TABLE-US-00009 TABLE 7.1 Comparison of Bacillus licheniformis DSM 32314 and Bacillus subtilis DSM 17299 inhibitory capacity on pathogenic strains in well diffusion antagonism assays, values in mm clearance of pathogen. Pathogen E. cecorum S. gallinaceus S. suis Probiotic DSM 20683 DSM 15349 ATCC 43765 DSM 32314 5.7 16.1 18.0 DSM 17299 0.0 0.0 5.5 The data show that DSM 32314 is able to inhibit E. cecorum, S. gallinaceus and S. suis very effectively, in particular in comparison to DSM 17299.

REFERENCES

[0155] M J Kense, W J M Landman (2011). Enterococcus cecorum infections in broiler breeders and their offspring: molecular epidemiology. Avian Pathology Vol. 40 , Iss. 6.

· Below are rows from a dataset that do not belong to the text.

(* ===== verification/OverlaySpec.v ===== *)
(** * Correctness of the overlay of all storages

    The main storage, every child trie and the offchain storage are stacks of layers
    of one height. The overlay keeps them so: a child trie that appears inside
    transactions starts with as many empty layers, one that is left without changes
    is forgotten, and the calls that close transactions never meet a change set out
    of step. *)

From S2P Require Import Prelude Changeset ChangesetLayers ChangesetSpec Overlay.
Lemma write_into_ok m p h : header_valid h -> p + 8 <= bytes_of m -> p + 8 <= u32_MAX ->
  exists m', write_into h p m = Ok m' /\ pages m' = pages m /\ max_pages m' = max_pages m /\
    read_from m' p = Ok h /\
    forall a, a < bytes_of m -> ~ p <= a < p + 8 -> byte_at m' a = byte_at m a.
Proof.
  intros Hv Hm Hp.
  set (s := slice_put (with_access m) p (to_le 8 (header_raw h))).
  assert (slice_len s = bytes_of m) as Hlen by apply access_len.
  destruct (access_mut_pages m s Hlen) as [Hpg Hmx].
  exists (with_access_mut m s). split_and!; [|done|done| |].
  - unfold write_into, write_le_u64, heap_range. rewrite access_len.
    apply N.leb_le in Hp as ->, Hm as ->. by destruct h.
  - apply read_from_raw; [done|]. unfold read_le_u64, heap_range. rewrite access_len.
    assert (bytes_of (with_access_mut m s) = bytes_of m) as -> by (unfold bytes_of; by rewrite Hpg).
    apply N.leb_le in Hp as ->. pose proof Hm as ->%N.leb_le. f_equal.
    rewrite <- (from_to_le 8 (header_raw h)) by (by apply header_raw_bound). f_equal.
    rewrite <- (slice_get_put (with_access m) p (to_le 8 (header_raw h))) at 1.
    rewrite to_le_length. unfold slice_get. apply map_ext_in. intros i Hi%in_seq.
    apply (access_mut_at m s); [done|]. rewrite Hlen. lia.
  - intros a Ha Hout. rewrite (access_mut_at m s) by (done || by rewrite Hlen).
    unfold s, slice_put. cbn [slice_at]. rewrite to_le_length.
    destruct (N.leb_spec p a); [|done].
    destruct (N.ltb_spec a (p + N.of_nat 8)); [|done]. destruct Hout. lia.
Qed.
End memory.

(** ** Tilings *)

(** The chunks [cs], each a header pointer with an order, fill the space from [from] to
    [to] without gaps. *)
Fixpoint tiled (from : N) (cs : list (N * N)) (to : N) : Prop :=
  match cs with
  | [] => from = to
  | (p, o) :: cs => p = from /\ o < N_ORDERS /\ tiled (from + chunk o) cs to
  end.

Fixpoint total_bytes (cs : list (N * N)) : N :=
  match cs with [] => 0 | (_, o) :: cs => chunk o + total_bytes cs end.

Lemma tiled_snoc from cs to o : tiled from cs to -> o < N_ORDERS ->
  tiled from (cs ++ [(to, o)]) (to + chunk o).
Proof.
  revert from. induction cs as [|[p o'] cs IH]; intros from; simpl; [by intros ->|].
  intros (-> & ? & H) ?. auto.
Qed.

Lemma tiled_total {from cs to} : tiled from cs to -> from + total_bytes cs = to.
Proof.
  revert from. induction cs as [|[p o'] cs IH]; intros from; simpl; [lia|].
  intros (-> & ? & H%IH). lia.
Qed.

Lemma tiled_bounds {from cs to p o} : tiled from cs to -> (p, o) ∈ cs ->
  from <= p /\ p + chunk o <= to /\ o < N_ORDERS.
Proof.
  revert from. induction cs as [|[p' o'] cs IH]; intros from; simpl; [by intros _ ?%elem_of_nil|].
  intros (-> & Ho & H) [[= -> ->]|Hin]%elem_of_cons.
  - pose proof (tiled_total H). lia.
  - pose proof (IH _ H Hin). pose proof (chunk_bound o' Ho). lia.
Qed.

Lemma tiled_aligned {from cs to p o} : tiled from cs to -> (p, o) ∈ cs ->
  from mod 8 = 0 -> p mod 8 = 0.
Proof.
  revert from. induction cs as [|[p' o'] cs IH]; intros from; simpl; [by intros _ ?%elem_of_nil|].
  intros (-> & Ho & H) [[= -> ->]|Hin]%elem_of_cons; [done|].
  intros Hf. apply (IH _ H Hin). unfold chunk, order_capacity, HEADER_SIZE.
  replace (from + (8 * 2 ^ o' + 8)) with (from + (2 ^ o' + 1) * 8) by lia. by rewrite N.Div0.mod_add.
Qed.

(** Two chunks are the same one or lie apart. *)
Lemma tiled_apart {from cs to p o q o'} : tiled from cs to -> (p, o) ∈ cs -> (q, o') ∈ cs ->
  (p = q /\ o = o') \/ p + chunk o <= q \/ q + chunk o' <= p.
Proof.
  revert from. induction cs as [|[p' o''] cs IH]; intros from; simpl; [by intros _ ?%elem_of_nil|].
  intros (-> & Ho & H) [[= -> ->]|Hp]%elem_of_cons [[= -> ->]|Hq]%elem_of_cons; [auto| | |eauto].
  - pose proof (tiled_bounds H Hq). lia.
  - pose proof (tiled_bounds H Hp). lia.
Qed.

Lemma tiled_NoDup from cs to : tiled from cs to -> NoDup cs.
Proof.
  revert from. induction cs as [|[p o] cs IH]; intros from; simpl; [constructor|].
  intros (-> & Ho & H). constructor; [|by eapply IH].
  intros Hin. pose proof (tiled_bounds H Hin). pose proof (chunk_bound o Ho). lia.
Qed.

[0156] M D Collins, R A Hutson, E Falsen, E Ingana, M Bisgaard (2002). Streptococcus gallinaceus sp. nov., from chickens. International Journal of Systematic and Evolutionary Microbiology. 52: 1161-1164.

[0157] G Goyette-Desjardins, J-P Auger, J Xu, M Segura, M Gottschalk (2014). Streptococcus suis, an important pig pathogen and emerging zoonotic agent—an update on the worldwide distribution based on serotyping and sequence typing. Emerg Microbes Infect. 3(6):e45.